I wish my initial reaction when writing this one was of pure joy, but the last couple weeks haven’t exactly been that. If you remember from my 20 week bumpdate, there were a few dicey minutes in the ultrasound where they couldn’t quite get a clear view of his heart. They eventually did, his chambers looked good, and we left feeling confident that he was 100% healthy. Fast forward a few days after that appointment and I received a phone call that we needed to come back and have a repeat ultrasound done because they needed to look at his heart. I immediately wanted to burst into tears! I asked why and the receptionist told me that her notes just said something about a transfer error and that she assumed that meant that they basically didn’t get good pictures. I told her that I would appreciate if you went to the ultrasound tech or doctor or whoever and found out EXACTLY why they wanted us to come back in. She returned to the phone to say that yes, they simply hadn’t gotten the pictures of the heart that they’d wanted and we needed to come back in.
Honestly, things still didn’t settle with me, but the fact that they told us we could wait until the 24 week appointment did make me feel a little better.
Fast forward to Tuesday morning when we walked back into the same room as four weeks earlier. I had already cried twice that morning and kept telling myself everything was fine, but just couldn’t shake the anxiety. (Side note, this also comes from being in a doctor’s office while pregnant because I am very holistic when it comes to birth and choose to be surrounded by midwives and do things as natural as possible so it just didn’t feel right to be sitting in a doctor’s office again. I’m pregnant, not sick!)
The ultrasound seemed to go well and the tech said everything with his heart looked great. She also apologized for having to have us come back in, but that she just couldn’t track down any of the still shots she’d done of the heart at the 20 week appt.; all other organs she had documented well.

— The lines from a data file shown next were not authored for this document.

Lemma wp_reject_loop e cs found status s : fwu_inv s -> NoDup cs -> ends (reject_loop stack e cs found status) (fmoved TFM_FWU_REJECT cs s) s.
Proof.
  revert found status s. induction cs as [|c cs IH]; intros found status s Hi Hnd; cbn [reject_loop].
  { case found; [apply wp_of_status|apply wp_fail]; intros; by apply fm_refl. }
  apply NoDup_cons in Hnd as [Hc Hnd].
  assert (forall f v s1, fmoved TFM_FWU_REJECT [c] s s1 -> ends (reject_loop stack e cs f v) (fmoved TFM_FWU_REJECT (c :: cs) s) s1) as Hnext.
  { intros f v s1 Hm. eapply wp_mono; [by apply IH; [apply Hm|]| |]; intros x s2 Hm2; (apply (fm_trans _ [c] cs s s1 s2); [set_solver|done|done]). }
  assert (forall s1, fmoved TFM_FWU_REJECT [c] s s1 -> fmoved TFM_FWU_REJECT (c :: cs) s s1) as Hstop by (intros s1; apply fm_weaken; set_solver).
  assert (forall s1, fwu_inv s1 -> on_trial s1 c -> (forall s2, fmoved TFM_FWU_REJECT [c] s1 s2 -> fmoved TFM_FWU_REJECT [c] s s2) ->
    ends (let* status := reject_trial c e in reject_loop stack e cs true status) (fmoved TFM_FWU_REJECT (c :: cs) s) s1) as Htrial.
  { intros s1 Hi1 Ht Hback. apply wp_bind. eapply wp_mono; [by apply wp_reject_trial| |].
    - intros v s2 Hm. by apply Hnext, Hback.
    - intros r s2 Hm. by apply Hstop, Hback. }
  apply wp_bind, wp_get_ctx. destruct (in_use (fwu_ctx s c)) eqn:Hu.
  - destruct (Z.eqb_spec (component_state (fwu_ctx s c)) PSA_FWU_STAGED) as [Hs|Hs].
    + apply wp_bind. unfold set_component_failed. apply wp_bind, wp_get_ctx, wp_put_ctx. set (s1 := Fwu _ _ _ _).
      assert (fmoved TFM_FWU_REJECT [c] s s1) as Hm.
      { destruct (Hi c Hu) as [_ Hr]. rewrite Hs in Hr. eapply (fm_put _ s s1 c); [done|done|done|apply put_ok; intros _; cbn [component_state]; split; [set_solver|by intros; apply Hr]|].
        right. unfold s1. rewrite put_state. cbn [in_use component_state]. unfold state_of. rewrite Hu, Hs. constructor. }
      apply wp_bind, wp_boot_quiet; [apply law_reject_staged| |]; intros a s2 Ha.
      * apply Hnext. apply (fm_trans _ [c] [] s s1 s2); [set_solver|done|]. apply fm_none; [apply Hm|done].
      * apply Hstop. apply (fm_trans _ [c] [] s s1 s2); [set_solver|done|]. apply fm_none; [apply Hm|done].
    + destruct (Z.eqb_spec (component_state (fwu_ctx s c)) PSA_FWU_TRIAL) as [Ht|Ht]; [by apply Htrial|]. apply Hnext, fm_none; [done|apply alike_refl].
  - apply wp_bind, wp_query; [|intros r s1 Ha _; apply Hstop; by apply fm_none]. intros s1 Ha. destruct (Z.eqb_spec (reported (boot s) c) PSA_FWU_TRIAL) as [Hr|Hr]; [|by apply Hnext, fm_none].
    apply wp_bind, wp_put_ctx. pose proof Ha as [Hc1 Hb1].
    assert (same_states s (Fwu (<[c := FwuCtx (fwu_error (fwu_ctx s c)) PSA_FWU_TRIAL true]> (fwu_ctx s1)) (boot s1) (fwu_invec s1) (fwu_outvec s1))) as Hs2.
    { pose proof (same_claim s1 c (fwu_error (fwu_ctx s c)) (alike_inv s s1 Ha Hi)) as [Hi2 Hst2]; [by rewrite Hc1|by rewrite Hb1|].
      split; [done|]. intros d. rewrite Hst2. by apply alike_state. }
    apply Htrial; [apply Hs2|unfold on_trial; by rewrite put_same|]. intros s2. by apply fm_before.
Qed.
(** The stages of a slot, with the thread [t] that holds it. *)
Inductive slot_ok s a i : Prop :=
| ok_free : flags s i false false false false false -> pend s i = false -> empty s i = true -> (forall t, slot_of (threads s t) <> Some i) -> slot_ok s a i
| ok_fill t m : flags s i false false false false false -> pend s i = false -> empty s i = false -> threads s t = NS_fill i m -> a t = C_called m -> slot_ok s a i
| ok_owner t : flags s i false false false false false -> pend s i = false -> empty s i = false -> threads s t = NS_owner i -> a t = C_called (the_msg s i) -> slot_ok s a i
| ok_pend t : flags s i false false false false false -> pend s i = false -> empty s i = false -> threads s t = NS_pend i -> a t = C_called (the_msg s i) ->
    owner_of s i = task t -> slot_ok s a i
| ok_sent t : flags s i true false false false false -> empty s i = false -> threads s t = NS_wait i -> a t = C_called (the_msg s i) -> owner_of s i = task t -> slot_ok s a i
| ok_work t m : flags s i false false false true false -> empty s i = false -> threads s t = NS_wait i -> a t = C_served m -> owner_of s i = task t -> serving s i m -> slot_ok s a i
| ok_lost t : flags s i false false false false false -> empty s i = false -> threads s t = NS_wait i -> owner_of s i = task t -> slot_ok s a i
| ok_answer t m : flags s i false false false false true -> empty s i = false -> threads s t = NS_wait i -> a t = C_answered m (reply_of s i) -> slot_ok s a i
| ok_posted t m : flags s i false true false false false -> pend s i = false -> empty s i = false -> threads s t = NS_wait i -> a t = C_answered m (reply_of s i) -> slot_ok s a i
| ok_woken t m : flags s i false false true false false -> pend s i = false -> empty s i = false -> threads s t = NS_wait i -> a t = C_answered m (reply_of s i) -> slot_ok s a i
| ok_read t m : flags s i false false false false false -> pend s i = false -> empty s i = false -> threads s t = NS_read i -> a t = C_answered m (reply_of s i) -> slot_ok s a i
| ok_clear t m r : flags s i false false false false false -> pend s i = false -> empty s i = false -> threads s t = NS_clear_owner i r -> a t = C_answered m r -> slot_ok s a i
| ok_release t m r : flags s i false false false false false -> pend s i = false -> empty s i = false -> threads s t = NS_release i r -> a t = C_answered m r -> slot_ok s a i.

(** A thread with no slot. *)
Definition thread_ok s a t : Prop :=
  match threads s t with
  | NS_idle => a t = C_idle
  | NS_lock m | NS_acquire m => a t = C_called m
  | NS_unlock v r => (v = MAILBOX_SUCCESS /\ exists m, a t = C_answered m r) \/ (v = MAILBOX_QUEUE_FULL /\ r = no_reply /\ exists m, a t = C_called m)
  | _ => True
  end.

Definition agent_ok s : Prop :=
  match agent s with
  | A_idle => True
  | A_loop p j rs => 0 <= j /\ (forall i, 0 <= i -> Z.testbit p i = true -> pend s i = true) /\ (forall i, NS_SLOTS <= i -> Z.testbit rs i = false)
  | A_replied k => 0 <= k < NS_SLOTS
  end.

Record related s a : Prop := {
  rl_slots : forall i, 0 <= i < NS_SLOTS -> slot_ok s a i;
  rl_range : forall t i, slot_of (threads s t) = Some i -> 0 <= i < NS_SLOTS;
  rl_unique : forall t t' i, slot_of (threads s t) = Some i -> slot_of (threads s t') = Some i -> t = t';
  rl_threads : forall t, thread_ok s a t;
  rl_agent : agent_ok s;
  rl_count : ns_slot_count (boxes s) = NS_SLOTS;
  rl_held : forall i, i ∈ held s -> 0 <= i < NS_SLOTS;
  rl_empty : forall i, NS_SLOTS <= i -> empty s i = false;
}.

(** ** Steps leave the other slots alone *)

Record apart i s a s' a' : Prop := {
  ap_pend : pend s' i = pend s i;
  ap_processed : processed s' i = processed s i;
  ap_replied : replied s' i = replied s i;
  ap_woken : woken s' i = woken s i;
  ap_held : i ∈ held s' <-> i ∈ held s;
  ap_once : count_occ Z.eq_dec (held s') i = count_occ Z.eq_dec (held s) i;
  ap_answering : answering s' i = answering s i;
  ap_empty : empty s' i = empty s i;
  ap_msg : the_msg s' i = the_msg s i;
  ap_reply : reply_of s' i = reply_of s i;
  ap_owner : owner_of s' i = owner_of s i;
  ap_serving : forall m, serving s i m -> serving s' i m;
  ap_thread : forall t, slot_of (threads s t) = Some i -> threads s' t = threads s t /\ a' t = a t;
  ap_back : forall t, slot_of (threads s' t) = Some i -> threads s' t = threads s t;
}.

At this point, I’m feeling great, literally as she’s wiping the petroleum jelly off my stomach and I’m ready to
run get out of there, she says, “His kidneys are dilated and we need to track that, so we need you to come back at 31 weeks,” And everything froze for a few seconds, just like it did with the phone call about his heart a few weeks prior. What does that mean? Is it serious? Is he going to be okay? What do we do? She explained that male babies often have dilated kidneys. She also explained that they often grow out of the dilation before birth. However, if at 31 weeks they are still dilated I will meet with Maternal Fetal Medicine for a second opinion. Assuming his kidneys don’t get worse than a 7 mm dilation while in utero (and MFM has the same opinion as my doctor’s office), a urology team with be in the delivery room when he is born and assess his immediately…and we’ll go from there!
So yea, there’s this week’s update. Not EXACTLY what I wanted, but I have no doubt that God is holding us all, especially our sweet baby in His hand and everything will be fine.
And now for some not so serious stuff:
Update on Mama: Feeling large and in charge, but measuring right on track. Experiencing some round ligament pain, but if at all, only when I stand from sitting. Also, it seems to have cleared as I write this post, but the past week I have had terrible congestion.
Cravings: No run to the store at 2 am cravings, but I am a big fan of chocolate, peanut butter, avocados, and cherries. Not together! Well the chocolate and peanut butter together is great! Or alone!
Next appointment: I will go in for my glucose test at 27 weeks. My baby and belly check won’t be again until week 28.
Other ramblings: We are still shocked it is a boy and I don’t think it is really going to hit me until we meet him. We have absolutely NO idea as far as names go and I actually kinda keep forgetting we actually have to name him. We have started working on some ideas for the nursery, but haven’t purchased anything.